Give your landlord a signed CDC declaration form if you meet the requirements. Then file the statement with the court.
The Centers for Disease Control has given tenants a way to avoid eviction for nonpayment of rent until June 30, 2021. The tenant must sign a form and give it to the landlord to receive protections. See this article on the CDC Moratorium for more information
Submit an answer. You can use this eviction response tool guide to file an answer in your case. An answer tells the court that you want the landlord to show that he should be evicted. Our response form also allows you to list any defenses against eviction you may have. In addition to the letters I sent to your landlord (see below), if you receive an Eviction Notice, you should file a response as soon as possible.

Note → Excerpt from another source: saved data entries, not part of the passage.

(* ===== verification/CxxStringRefine.v ===== *)
(** * The commands keep their promises

    In a world with the contents [α] each command does what [spec] says,
    whatever the addresses, capacities and the aliasing of its arguments: its
    behaviour is defined, the world afterwards has the contents of the
    specification, and an exception leaves the memory as it was. *)
From S2P Require Import Prelude CxxMemory CxxString CxxStringProps CxxStringOps CxxStringLife.
From S2P Require Import CxxStringWorld CxxStringMove CxxStringSpec.

#[local] Set Default Proof Using "Type*".

(** ** Worlds after a step *)
Section WorldSteps.
Context (α : contents) (β : foreign) (m : memory) (Hw : world α β m).

Lemma world_view o x : α !! o = Some x ->
  exists r cs, view o r (len x) cs m /\ content x cs.
Proof. apply (world_strings _ _ _ Hw). Qed.

Lemma world_none o : α !! o = None -> objects m !! o = None.
Proof.
  intros E. destruct (objects m !! o) as [s|] eqn:Es; [|done].
  destruct (world_objects _ _ _ Hw o) as [x Hx]; [by exists s|]. congruence.
Qed.

Lemma world_becomes o x u m' : becomes o x m u m' -> world (<[o := x]> α) β m'.
Proof.
  intros [Hx Hs]. apply (world_step α _ β [o] m m' Hw); [by apply local_group|..].
  - intros o' Hn. rewrite lookup_insert_ne; [done|]. intros ->. apply Hn. by constructor.
  - intros o' ->%list_elem_of_singleton. by rewrite lookup_insert_eq.
Qed.

Lemma world_unchanged o x m' : α !! o = Some x -> string_at o x m' -> local_step o m m' -> world α β m'.
Proof. intros E Hx Hs. rewrite <-(insert_id α o x E). by apply (world_becomes o x tt). Qed.

Lemma world_pair o1 o2 x1 x2 m' : o1 <> o2 -> group_step [o1; o2] m m' ->
  string_at o1 x1 m' -> string_at o2 x2 m' -> world (<[o1 := x1]> (<[o2 := x2]> α)) β m'.
Proof.
  intros Hne Hs H1 H2. apply (world_step α _ β [o1; o2] m m' Hw Hs).
  - intros o [N1 [N2 _]%not_elem_of_cons]%not_elem_of_cons. by rewrite !lookup_insert_ne by congruence.
  - intros o [-> | ->%list_elem_of_singleton]%elem_of_cons.
    + by rewrite lookup_insert_eq.
    + rewrite lookup_insert_ne by done. by rewrite lookup_insert_eq.
Qed.

Lemma world_moved o1 o2 y m' : o1 <> o2 -> moved o1 o2 y m m' ->
  world (<[o1 := y]> (<[o2 := []]> α)) β m'.
Proof. intros Hne (Hs & H1 & H2). by apply world_pair. Qed.

Lemma world_destroyed o r n cs : view o r n cs m -> world (delete o α) β (destroyed o r m).
Proof.
  intros Hv. destruct (destroyed_step o r n cs m Hv) as [Hs Hn].
  apply (world_step α _ β [o] m _ Hw); [by apply local_group|..].
  - intros o' Hne. rewrite lookup_delete_ne; [done|]. intros ->. apply Hne. by constructor.
  - intros o' ->%list_elem_of_singleton. by rewrite lookup_delete_eq.
Qed.

(** No block belongs to two strings. *)
Lemma world_apart o1 o2 : o1 <> o2 -> ~ (exists b, owns o1 b m /\ owns o2 b m).
Proof. intros Hne (b & H1 & H2). apply Hne. by apply (world_unique _ _ _ Hw o1 o2 b). Qed.
End WorldSteps.

(** A new object owns nothing yet. *)
Lemma group_born o os m m' : objects m !! o = None -> o ∈ os -> group_step os (born o m) m' ->
  group_step os m m'.
Proof.
  intros Hn Hin [Go Gb Gn Gf Gu].
  assert (forall o' b, owns o' b m <-> owns o' b (born o m)) as Hown.
  { intros o' b. destruct (decide (o' = o)) as [->|Hne].
    - split; [intros (s & E & _); congruence|].
      by intros ?%(view_owns _ _ _ _ _ b (born_view o m)).
    - symmetry. apply owns_same. cbn. by rewrite lookup_insert_ne. }
  split; [| | | |done].
  - intros o' Ho. rewrite Go by done. cbn. rewrite lookup_insert_ne; [done|]. by intros ->.
  - intros b H1 H2. rewrite (Gb b); [done| |done]. intros o' Ho. rewrite <-Hown. by apply H1.
  - intros o' b Ho Ho'. destruct (Gn o' b Ho Ho') as [(o2 & H2 & H3)|E]; [|by right].
    rewrite <-Hown in H3. left. by exists o2.
  - intros o' b Ho Ho'. rewrite Hown in Ho'. by apply (Gf o' b).
Qed.

(** ** Characters that are given by a pointer *)

(** The value of a place in the memory [m]. *)
Definition points (p : place) (q : pointer) (m : memory) : Prop :=
  match p with
  | InString s k => exists st, objects m !! s = Some st /\ q = padd (_M_p st) k
  | InBlock b k => q = Pointer (Block b) k
  end.

(** The characters [ys] from [q] may be read and given to any string. *)
Definition readable (q : pointer) (ys : list Z) (m : memory) : Prop :=
  (forall o, source o q ys m) /\ forall o, in_region q = Local o -> is_Some (objects m !! o).

Lemma holds_slice cs (x : list Z) k n : 0 <= k -> holds cs 0 x -> holds cs k (slice k n x).
Proof.
  intros Hk Hh i y Hy. unfold slice in Hy. apply lookup_take_Some in Hy as [Hy _].
  rewrite lookup_drop in Hy. apply Hh in Hy. rewrite <-Hy. done.
Qed.

Lemma slice_length {A} k n (x : list A) : 0 <= k -> 0 <= n -> k + n <= len x -> len (slice k n x) = n.
Proof. intros. unfold slice. rewrite length_take, length_drop. lia. Qed.

Lemma chars_holds cs ys : chars cs = Some ys -> cs = Some <$> ys.
Proof.
  revert ys. induction cs as [|[c|] cs IH]; intros ys E; cbn in E; [by injection E as <-| |done].
  destruct (chars cs) as [xs|] eqn:Ec; [|done]. injection E as <-. cbn. f_equal. by apply IH.
Qed.

Lemma holds_slice_cells cs k n ys : 0 <= k -> chars (slice k n cs) = Some ys -> holds cs k ys.
Proof.
  intros Hk E%chars_holds i y Hy. assert (slice k n cs !! i = Some (Some y)) as Hs.
  { by rewrite E, list_lookup_fmap, Hy. }
  unfold slice in Hs. apply lookup_take_Some in Hs as [Hs _]. by rewrite lookup_drop in Hs.
Qed.

Section Readable.
Context (α : contents) (β : foreign) (m : memory) (Hw : world α β m).

(** A part of the string [s], which does not reach its terminator. *)
Lemma readable_string s x q k ys : α !! s = Some x -> points (InString s k) q m ->
  0 <= k -> k + len ys <= len x -> (forall cs, holds cs 0 x -> holds cs k ys) -> readable q ys m.
Proof.
  intros Hx (st & Es & ->) Hk Hl Hin. destruct (world_view _ _ _ Hw s x Hx) as (r & cs & Hv & Hc).
  destruct (string_at_room _ _ _ _ _ Hv Hc) as [_ Hm]. sizes.
  unfold content in Hc. apply holds_app in Hc as [Hc _]; [|lia]. pose proof (Hin cs Hc) as Hys.
  pose proof (view_chars _ _ _ _ _ k ys Hv Hk Hys) as Hch.
  pose proof Hv as (u & Eo & Hr). rewrite Eo in Es. injection Es as <-. cbn [_M_p] in *.
  assert (forall o, r = Local o -> o = s) as Hloc by (intros o ->; by destruct Hr).
  split.
  - intros o. split; [done|]. split; [lia|]. intros st2 E2 Hreg. cbn [padd in_region offset] in *.
    assert (o = s) as ->.
    { destruct r as [o'|b].
      - rewrite (Hloc o' eq_refl) in Hreg. destruct (world_objects _ _ _ Hw o) as [x2 Hx2]; [by exists st2|].
        destruct (world_view _ _ _ Hw o x2 Hx2) as (r2 & cs2 & (u2 & E2' & Hr2) & _).
        rewrite E2 in E2'. injection E2' as ->. cbn in Hreg. subst r2. by destruct Hr2.
      - apply (world_unique _ _ _ Hw o s b); [by exists st2|]. by apply (view_owns _ _ _ _ _ b Hv). }
    rewrite Eo in E2. injection E2 as <-. cbn. lia.
  - cbn [padd in_region]. intros o Ho. rewrite (Hloc o Ho), Eo. by eexists.
Qed.

Lemma readable_block b cs k ys : β !! b = Some cs -> 0 <= k -> holds cs k ys -> len ys < 4294967296 ->
  readable (Pointer (Block b) k) ys m.
Proof.
  intros Hb Hk Hh Hl. destruct (world_foreign _ _ _ Hw b cs Hb) as [Hm Hno]. split.
  - intros o. split; [|split; [done|]].
    + split; [done|]. intros i y Hy. exists cs. split; [done|]. by apply Hh.
    + intros st E Hreg. destruct (Hno o). by exists st.
  - done.
Qed.

Lemma readable_chars p n q ys : chars_in β α p n = Some ys -> word n = true -> points p q m ->
  readable q ys m /\ len ys = n.
Proof.
  intros E Hn Hp. unfold word in Hn. destruct p as [s k|b k]; cbn [chars_in] in E.
  - destruct (α !! s) as [x|] eqn:Hx; [|done]. cbn in E. unfold assume in E.
    destruct (_ && _ && _) eqn:Hb; [|done]. injection E as <-.
    assert (len (slice k n x) = n) as Hl by (apply slice_length; lia). split; [|done].
    eapply (readable_string s x _ k); [done|done|lia|lia|]. intros cs Hh. apply holds_slice; [lia|done].
  - destruct (β !! b) as [cs|] eqn:Hb; [|done]. cbn in E. unfold assume in E.
    destruct (in_range k n cs) eqn:Hr; [|done]. unfold in_range in Hr. cbn in Hp. subst q.
    assert (len ys = n) as Hl.
    { apply chars_holds in E. apply (f_equal length) in E. rewrite length_fmap in E.
      rewrite <-E. apply slice_length; lia. }
    split; [|done]. eapply readable_block; [exact Hb|lia| |lia]. apply (holds_slice_cells cs k n); [lia|done].
Qed.
End Readable.

(** *** C strings *)
Lemma strlen_until cs : traits.strlen cs = (fun ys => len ys) <$> until_nul cs.
Proof.
  induction cs as [|[c|] cs IH]; [done| |done]. cbn. destruct (c =? 0); [done|].
  rewrite IH. destruct (until_nul cs); [|done]. cbn. f_equal. lia.
Qed.

Lemma until_nul_app cs ds ys : until_nul cs = Some ys -> until_nul (cs ++ ds) = Some ys.
Proof.
  revert ys. induction cs as [|[c|] cs IH]; intros ys E; cbn in *; [done| |done].
  destruct (c =? 0); [done|]. destruct (until_nul cs) as [zs|]; [|done]. by rewrite (IH zs).
Qed.

Lemma until_nul_holds cs ys : until_nul cs = Some ys -> holds cs 0 ys.
Proof.
  revert ys. induction cs as [|[c|] cs IH]; intros ys E; cbn in *; [done| |done].
  destruct (c =? 0); [injection E as <-; apply holds_nil|].
  destruct (until_nul cs) as [zs|]; [|done]. injection E as <-.
  intros [|i] y Hy; [by injection Hy as ->|]. by apply (IH zs eq_refl).
Qed.

Lemma holds_drop cs k ys : 0 <= k -> holds (drop (Z.to_nat k) cs) 0 ys <-> holds cs k ys.
Proof.
  intros Hk. split; intros Hh i y Hy; specialize (Hh i y Hy).
  - by rewrite lookup_drop in Hh.
  - by rewrite lookup_drop.
Qed.

Lemma holds_prefix cs ys : holds cs 0 ys -> exists rest, cs = (Some <$> ys) ++ rest.
Proof.
  intros Hh. exists (drop (length ys) cs). rewrite <-(get_holds cs 0 ys) by done. unfold cells_get.
  rewrite Nat2Z.id. cbn [Z.to_nat drop]. by rewrite take_drop.
Qed.

Lemma until_nul_length xs ys : until_nul (Some <$> (xs ++ [0])) = Some ys -> len ys <= len xs.
Proof.
  revert ys. induction xs as [|x xs IH]; intros ys E; cbn in E; [by injection E as <-|].
  destruct (x =? 0); [injection E as <-; cbn; lia|].
  destruct (until_nul _) as [zs|] eqn:Ez; [|done]. injection E as <-. specialize (IH zs eq_refl). cbn. lia.
Qed.

Lemma traits_length_run q cs ys m : region_cells (in_region q) m = Some cs -> 0 <= offset q ->
  offset q <= len cs -> until_nul (drop (Z.to_nat (offset q)) cs) = Some ys ->
  traits.length q m = Val (len ys) m.
Proof.
  intros Ec Hq Hl Hu. unfold traits.length. rewrite Ec, in_range_true by lia.
  by rewrite strlen_until, Hu.
Qed.

Lemma slice_rest k (x : list Z) : 0 <= k -> slice k (len x) x = drop (Z.to_nat k) x.
Proof. intros. unfold slice. apply take_ge. rewrite length_drop. lia. Qed.

Lemma readable_cstr α β m p q ys : world α β m -> cstr_in β α p = Some ys -> word (len ys) = true ->
  points p q m -> readable q ys m /\ traits.length q m = Val (len ys) m.
Proof.
  intros Hw E Hn Hp. unfold word in Hn. destruct p as [s k|b k]; cbn [cstr_in] in E.
  - destruct (α !! s) as [x|] eqn:Hx; [|done]. cbn [mbind option_bind] in E. unfold assume in E.
    destruct (_ && _) eqn:Hb; [|done]. rewrite slice_rest in E by lia.
    assert (forall cs, holds cs 0 (x ++ [0]) -> until_nul (drop (Z.to_nat k) cs) = Some ys) as Hall.
    { intros cs Hh. rewrite <-(take_drop (Z.to_nat k) x), <-app_assoc in Hh.
      apply holds_app in Hh as [_ Hh]; [|lia]. rewrite length_take in Hh.
      replace (0 + Z.of_nat (Z.to_nat k `min` length x)) with k in Hh by lia.
      apply holds_drop, holds_prefix in Hh as [rest ->]; [|lia]. by apply until_nul_app. }
    pose proof (until_nul_length (drop (Z.to_nat k) x) ys E) as Hlen. rewrite length_drop in Hlen.
    split.
    + eapply (readable_string α β m Hw s x _ k); [done|done|lia|lia|]. intros cs Hh.
      apply until_nul_holds in E. intros i y Hy. pose proof (lookup_lt_Some _ _ _ Hy) as Hi.
      apply E in Hy. cbn [Z.to_nat Nat.add] in Hy.
      rewrite list_lookup_fmap, lookup_app_l, lookup_drop in Hy by (rewrite length_drop; lia).
      apply fmap_Some in Hy as (z & Ez & [= <-]). apply Hh in Ez. exact Ez.
    + destruct Hp as (st & Es & ->). destruct (world_view _ _ _ Hw s x Hx) as (r & cs & Hv & Hc).
      destruct (string_at_room _ _ _ _ _ Hv Hc) as [Hroom _].
      pose proof (view_region _ _ _ _ _ Hv) as Hreg. destruct Hv as (u & Eo & _).
      rewrite Eo in Es. injection Es as <-. apply (traits_length_run _ cs); cbn; [done|lia|lia|].
      by apply Hall.
  - destruct (β !! b) as [cs|] eqn:Hb; [|done]. cbn [mbind option_bind] in E. unfold assume in E.
    destruct (in_range k 0 cs) eqn:Hr; [|done]. unfold in_range in Hr. cbn in Hp. subst q. split.
    + eapply readable_block; [done|exact Hb|lia| |lia]. apply holds_drop; [lia|]. by apply until_nul_holds.
    + destruct (world_foreign _ _ _ Hw b cs Hb) as [Hm _]. by apply (traits_length_run _ cs); cbn; try lia.
Qed.

(** The pointer the program computes. *)
Lemma wp_eval α β m p (Q : pointer -> memory -> Prop) E : world α β m ->
  match p with InString s _ => is_Some (α !! s) | InBlock _ _ => True end ->
  (forall q, points p q m -> Q q m) -> wp (eval p) m Q E.
Proof.
  intros Hw Hp HQ. destruct p as [s k|b k]; cbn [eval].
  - destruct Hp as [x Hx]. destruct (world_view _ _ _ Hw s x Hx) as (r & cs & Hv & _). apply wp_bind.
    eapply wp_data; [exact Hv|]. apply wp_ret. apply HQ. destruct Hv as (u & Eo & _).
    eexists. split; [exact Eo|done].
  - apply wp_ret. by apply HQ.
Qed.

Consider asking for a reasonable accommodation that allows you to stay in your home. Landlords must take reasonable steps to help people with disabilities. Being at risk for COVID-19 can be considered a disability. Read this article for more information on how to request a reasonable accommodation that can help you stay in your home. Disability Rights Texas also has a tool to help you write a reasonable accommodation request letter.
If you lose your eviction case, decide whether to appeal. You have the right to appeal within 5 days after the hearing. Go to Texas RioGrande Legal Aid to get forms to help you appeal your caseas well as more information about the eviction process.